Dataset entries
Lemma updates_spec env force f a order :
accounts f a → accounts (GetWindowUpdates env force f order).1 a.
Proof.
intros Ha. unfold GetWindowUpdates.
assert (accounts (stream_updates env force f order).1 a) as Hs.
{ revert f Ha. induction order as [|id order IH]; intros f Ha; cbn [stream_updates]; [done|].
  destruct (streamFlowController f !! id) as [c|] eqn:Hid; [|by apply IH].
  destruct (MaybeUpdateWindow_spec env c (acc_streams _ _ Ha id c Hid))
    as (c' & nec & inc & off & -> & [Hok _ (E1 & E2 & E3) _ _]).
  assert (accounts (set_stream f id c') a) as Ha'.
  { apply (accounts_set_stream f a id c); try done. unfold account_of. congruence. }
  destruct (force || nec); [|by apply IH].
  assert (accounts (if contributesToConnection c' && bool_decide (inc ≠ 0%Z)
     then set_conn (set_stream f id c') (EnsureMinimumWindowIncrement
            (connFlowController (set_stream f id c')) (ConnectionFlowControl inc))
     else set_stream f id c') a) as Ha''.
  { destruct (_ && _); [|done]. unfold EnsureMinimumWindowIncrement.
    case_decide; [|by rewrite set_conn_id]. apply accounts_set_conn; try done.
    pose proof (acc_conn _ _ Ha') as [D1 D2 D3 D4 D5].
    split; cbn [set_receive bytesRead highestReceived receiveWindow receiveWindowIncrement
      maxReceiveWindowIncrement]; lia. }
  specialize (IH _ Ha''). by destruct (stream_updates _ _ _ _). }
destruct (stream_updates env force f order) as [f' res]. cbn [fst] in Hs.
destruct (MaybeUpdateWindow_spec env _ (acc_conn _ _ Hs)) as (c' & nec & inc & off & -> & [Hok _ (_ & E2 & E3) _ _]).
cbn [fst]. by apply accounts_set_conn.
Qed.

Lemma flow_step_spec f a o :
accounts f a → op_ok a o →
match flow_step f o with
| (f', None) => accounts f' (ac_step a o)
| (_, Some e) => justified f a o e
end.
Proof.
intros Ha Hop. destruct o; cbn [flow_step].
- by apply new_spec.
- by apply remove_spec.
- exact (receive_spec f a id byteOffset (OpReceive id byteOffset) Ha (or_introl eq_refl) Hop).
- exact (receive_spec f a id byteOffset (OpReset id byteOffset) Ha (or_intror eq_refl) Hop).
- by apply read_spec.
- by apply updates_spec.
Qed.

(** ** Runs *)

Fixpoint flow_run (f : flowControlManager) (os : list flow_op) : result FlowError flowControlManager :=
match os with
| [] => Ok f
| o :: os => match flow_step f o with (f, None) => flow_run f os | (_, Some e) => Err e end
end.
Fixpoint ops_ok (a : account) (os : list flow_op) : Prop :=
match os with [] => True | o :: os => op_ok a o ∧ ops_ok (ac_step a o) os end.

Lemma flow_run_spec os f a :
accounts f a → ops_ok a os →
match flow_run f os with
| Ok f' => accounts f' (foldl ac_step a os)
| Err e => ∃ os1 o os2 f1, os = os1 ++ o :: os2 ∧ flow_run f os1 = Ok f1 ∧
    accounts f1 (foldl ac_step a os1) ∧ justified f1 (foldl ac_step a os1) o e
end.
Proof.
revert f a. induction os as [|o os IH]; intros f a Ha; [done|]. intros [Hop Hops].
cbn [flow_run foldl]. pose proof (flow_step_spec f a o Ha Hop) as Hstep.
destruct (flow_step f o) as [f' [e|]] eqn:E.
- by exists [], o, os, f.
- specialize (IH f' _ Hstep Hops). destruct (flow_run f' os) as [f''|e]; [done|].
  destruct IH as (os1 & o1 & os2 & f1 & -> & Hrun & Ha1 & Hj).
  exists (o :: os1), o1, os2, f1. split_and!; [done| |done|done]. cbn [flow_run]. by rewrite E.
Qed.

(** ** The sending side *)

(** The window a controller has had: the initial one or that of a WINDOW_UPDATE. *)
Definition allowance (c : flowController) : Z := Z.max (initialSendWindow cp c) (sendWindow c).

Inductive send_op : Type :=
| SNew (id : Z) (contributes : bool)
| SRemove (id : Z)
| SSend (id n : Z)
| SUpdate (id offset : Z).

(** A sender that sends [n] bytes only when the window leaves room for them. *)
Definition send_step (f : flowControlManager) (o : send_op) : flowControlManager :=
match o with
| SNew id b => NewStream cp f id b
| SRemove id => RemoveStream f id
| SSend id n =>
    match SendWindowSize cp f id with
    | Ok size => if decide (n ≤ size)%Z then (AddBytesSent f id n).1 else f
    | Err _ => f
    end
| SUpdate id offset => (UpdateWindow f id offset).1
end.
Definition send_op_ok (o : send_op) : Prop :=
match o with
| SNew id _ => id ≠ 0%Z
| SSend _ n => (0 ≤ n)%Z
| SUpdate _ offset => (0 ≤ offset < 2 ^ 64)%Z
| _ => True
end.

Definition send_within (c : flowController) : Prop :=
(0 ≤ bytesSent c ≤ allowance c)%Z ∧ (0 ≤ allowance c < 2 ^ 64)%Z ∧ (0 ≤ sendWindow c)%Z.
Definition all_within (f : flowControlManager) : Prop :=
map_Forall (λ _ c, send_within c) (streamFlowController f) ∧ send_within (connFlowController f).

Record send_params_ok : Prop := {
sparams_stream : (0 ≤ GetSendStreamFlowControlWindow cp < 2 ^ 64)%Z;
sparams_conn : (0 ≤ GetSendConnectionFlowControlWindow cp < 2 ^ 64)%Z
}.
Context (Hsp : send_params_ok).

Lemma initial_range c : (0 ≤ initialSendWindow cp c < 2 ^ 64)%Z.
Proof. destruct Hsp. unfold initialSendWindow. by case_decide. Qed.

Lemma within_new id b : send_within (newFlowController cp id b).
Proof.
unfold send_within, allowance. pose proof (initial_range (newFlowController cp id b)).
cbn [newFlowController bytesSent sendWindow]. lia.
Qed.

(** The window never lets the sender pass the allowance. *)
Lemma SendWindowSize_within c n :
send_within c → (0 ≤ n ≤ fc_SendWindowSize cp c)%Z → send_within (fc_AddBytesSent c n).
Proof.
intros ([Hs Hle] & Ha & Hw) Hn. unfold fc_SendWindowSize, getSendWindow in Hn. cbv zeta in Hn.
pose proof (initial_range c) as Hi. unfold send_within, allowance in *.
change (initialSendWindow cp (fc_AddBytesSent c n)) with (initialSendWindow cp c).
cbn [fc_AddBytesSent set_send bytesSent sendWindow].
repeat case_decide; rewrite ?u64_small in Hn by lia; rewrite u64_small by lia; lia.
Qed.

Lemma UpdateSendWindow_within c off :
send_within c → (0 ≤ off < 2 ^ 64)%Z → send_within (UpdateSendWindow c off).1.
Proof.
intros ([Hs Hle] & Ha & Hw) Ho. unfold UpdateSendWindow. case_decide; [|done].
pose proof (initial_range c) as Hi. unfold send_within, allowance in *. cbn [fst].
change (initialSendWindow cp (set_send c (bytesSent c) off (bytesRetrans c))) with (initialSendWindow cp c).
cbn [set_send bytesSent sendWindow]. lia.
Qed.

Lemma send_step_within f o : all_within f → send_op_ok o → all_within (send_step f o).
Proof.
intros [Hs Hc] Ho. destruct o as [id b|id|id n|id off]; cbn [send_step send_op_ok] in *.
- unfold NewStream. destruct (streamFlowController f !! id); [done|]. split; [|done].
  apply map_Forall_insert_2; [apply within_new|done].
- split; [|done]. by apply map_Forall_delete.
- unfold SendWindowSize, AddBytesSent, on_both, getFlowController.
  destruct (streamFlowController f !! id) as [c|] eqn:Hid; [|done]. case_decide as Hn; [|done].
  cbn [fst]. assert (n ≤ fc_SendWindowSize cp c ∧ (contributesToConnection c = true →
    n ≤ fc_SendWindowSize cp (connFlowController f)))%Z as [Hn1 Hn2].
  { revert Hn. destruct (contributesToConnection c); intros; split; intros; done || lia. }
  assert (send_within (fc_AddBytesSent c n)) as Hc'.
  { apply SendWindowSize_within; [by apply (Hs id)|done]. }
  destruct (contributesToConnection c); (split; [by apply map_Forall_insert_2|]); [|done].
  apply SendWindowSize_within; [done|]. by split; [|apply Hn2].
- unfold UpdateWindow, getFlowController. case_decide.
  + pose proof (UpdateSendWindow_within _ off Hc Ho) as Hu.
    by destruct (UpdateSendWindow (connFlowController f) off).
  + destruct (streamFlowController f !! id) as [c|] eqn:Hid; [|done].
    pose proof (UpdateSendWindow_within c off (Hs id c Hid) Ho) as Hu.
    destruct (UpdateSendWindow c off). split; [by apply map_Forall_insert_2|done].
Qed.

(** ** What the peer allowed *)

(** A sender's account with its peer, kept from the calls alone: the bytes that were sent and the largest
    WINDOW_UPDATE that came, 0 if none did. *)
Record grant : Type := { gr_contributes : bool; gr_sent : Z; gr_update : Z }.
Record ledger : Type := { le_streams : gmap Z grant; le_conn : grant }.
Definition new_grant (b : bool) : grant := {| gr_contributes := b; gr_sent := 0; gr_update := 0 |}.
Definition new_ledger : ledger := {| le_streams := ∅; le_conn := new_grant false |}.

(** The last update is the window even when it is below the initial one. *)
Definition gr_room (initial : Z) (g : grant) : Z :=
Z.max 0 ((if decide (gr_update g = 0)%Z then initial else gr_update g) - gr_sent g).
Definition conn_room (l : ledger) : Z := gr_room (GetSendConnectionFlowControlWindow cp) (le_conn l).
Definition send_room (l : ledger) (id : Z) : option Z :=
g ← le_streams l !! id;
let own := gr_room (GetSendStreamFlowControlWindow cp) g in
Some (if gr_contributes g then Z.min own (conn_room l) else own).

Definition spend (n : Z) (g : grant) : grant :=
{| gr_contributes := gr_contributes g; gr_sent := gr_sent g + n; gr_update := gr_update g |}.
Definition raise_grant (offset : Z) (g : grant) : grant :=
{| gr_contributes := gr_contributes g; gr_sent := gr_sent g; gr_update := Z.max (gr_update g) offset |}.
Definition counts (l : ledger) (id : Z) : bool :=
match le_streams l !! id with Some g => gr_contributes g | None => false end.

(** Bytes beyond the room are not sent; those of a stream that contributes count for the connection too. *)
Definition le_step (l : ledger) (o : send_op) : ledger :=
match o with
| SNew id b =>
    match le_streams l !! id with
    | Some _ => l
    | None => {| le_streams := <[id := new_grant b]> (le_streams l); le_conn := le_conn l |}
    end
| SRemove id => {| le_streams := delete id (le_streams l); le_conn := le_conn l |}
| SSend id n =>
    match send_room l id with
    | Some r =>
        if decide (n ≤ r)%Z
        then {| le_streams := alter (spend n) id (le_streams l);
                le_conn := if counts l id then spend n (le_conn l) else le_conn l |}
        else l
    | None => l
    end
| SUpdate id offset =>
    if decide (id = 0)%Z then {| le_streams := le_streams l; le_conn := raise_grant offset (le_conn l) |}
    else {| le_streams := alter (raise_grant offset) id (le_streams l); le_conn := le_conn l |}
end.

(** The largest of a window and of the WINDOW_UPDATE frames for a stream, or for the connection, which is 0. *)
Definition window_updates (id : Z) (os : list send_op) : list Z :=
omap (λ o, match o with SUpdate i offset => if decide (i = id) then Some offset else None | _ => None end) os.
Definition allowed_to_send (initial id : Z) (os : list send_op) : Z := foldr Z.max initial (window_updates id os).

Lemma allowed_to_send_snoc initial id os o : allowed_to_send initial id (os ++ [o]) =
match o with SUpdate i offset => if decide (i = id) then Z.max (allowed_to_send initial id os) offset else allowed_to_send initial id os
           | _ => allowed_to_send initial id os end.
Proof using Type.
assert (∀ l x, foldr Z.max initial (l ++ [x]) = Z.max (foldr Z.max initial l) x) as Hf.
{ intros l x. induction l as [|y l IH]; cbn; [lia|]. rewrite IH. lia. }
unfold allowed_to_send, window_updates. rewrite omap_app. destruct o as [| | |i offset]; cbn; rewrite ?app_nil_r; try done.
case_decide; cbn; [apply Hf|by rewrite app_nil_r].
Qed.

(** The controllers keep this account. *)
Definition grant_of (c : flowController) : grant :=
{| gr_contributes := contributesToConnection c; gr_sent := bytesSent c; gr_update := sendWindow c |}.
Definition grant_ok (initial id : Z) (os : list send_op) (g : grant) : Prop :=
(0 ≤ gr_sent g ≤ allowed_to_send initial id os ∧ 0 ≤ gr_update g ≤ allowed_to_send initial id os ∧ initial ≤ allowed_to_send initial id os < 2 ^ 64)%Z.
Record keeps_ledger (os : list send_op) (f : flowControlManager) (l : ledger) : Prop := {
ke_ops : Forall send_op_ok os;
ke_streams : grant_of <$> streamFlowController f = le_streams l;
ke_conn : grant_of (connFlowController f) = le_conn l ∧ streamID (connFlowController f) = 0%Z;
ke_ids : map_Forall (λ id c, streamID c = id ∧ id ≠ 0%Z) (streamFlowController f);
ke_granted : map_Forall (λ id g, grant_ok (GetSendStreamFlowControlWindow cp) id os g) (le_streams l);
ke_allowed : grant_ok (GetSendConnectionFlowControlWindow cp) 0 os (le_conn l)
}.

Your goal | Although the records may continue, retype only the lines from the first one through the one containing "justified f a o e", exactly as they appear.

Reply |
Lemma updates_spec env force f a order :
accounts f a → accounts (GetWindowUpdates env force f order).1 a.
Proof.
intros Ha. unfold GetWindowUpdates.
assert (accounts (stream_updates env force f order).1 a) as Hs.
{ revert f Ha. induction order as [|id order IH]; intros f Ha; cbn [stream_updates]; [done|].
  destruct (streamFlowController f !! id) as [c|] eqn:Hid; [|by apply IH].
  destruct (MaybeUpdateWindow_spec env c (acc_streams _ _ Ha id c Hid))
    as (c' & nec & inc & off & -> & [Hok _ (E1 & E2 & E3) _ _]).
  assert (accounts (set_stream f id c') a) as Ha'.
  { apply (accounts_set_stream f a id c); try done. unfold account_of. congruence. }
  destruct (force || nec); [|by apply IH].
  assert (accounts (if contributesToConnection c' && bool_decide (inc ≠ 0%Z)
     then set_conn (set_stream f id c') (EnsureMinimumWindowIncrement
            (connFlowController (set_stream f id c')) (ConnectionFlowControl inc))
     else set_stream f id c') a) as Ha''.
  { destruct (_ && _); [|done]. unfold EnsureMinimumWindowIncrement.
    case_decide; [|by rewrite set_conn_id]. apply accounts_set_conn; try done.
    pose proof (acc_conn _ _ Ha') as [D1 D2 D3 D4 D5].
    split; cbn [set_receive bytesRead highestReceived receiveWindow receiveWindowIncrement
      maxReceiveWindowIncrement]; lia. }
  specialize (IH _ Ha''). by destruct (stream_updates _ _ _ _). }
destruct (stream_updates env force f order) as [f' res]. cbn [fst] in Hs.
destruct (MaybeUpdateWindow_spec env _ (acc_conn _ _ Hs)) as (c' & nec & inc & off & -> & [Hok _ (_ & E2 & E3) _ _]).
cbn [fst]. by apply accounts_set_conn.
Qed.

Lemma flow_step_spec f a o :
accounts f a → op_ok a o →
match flow_step f o with
| (f', None) => accounts f' (ac_step a o)
| (_, Some e) => justified f a o e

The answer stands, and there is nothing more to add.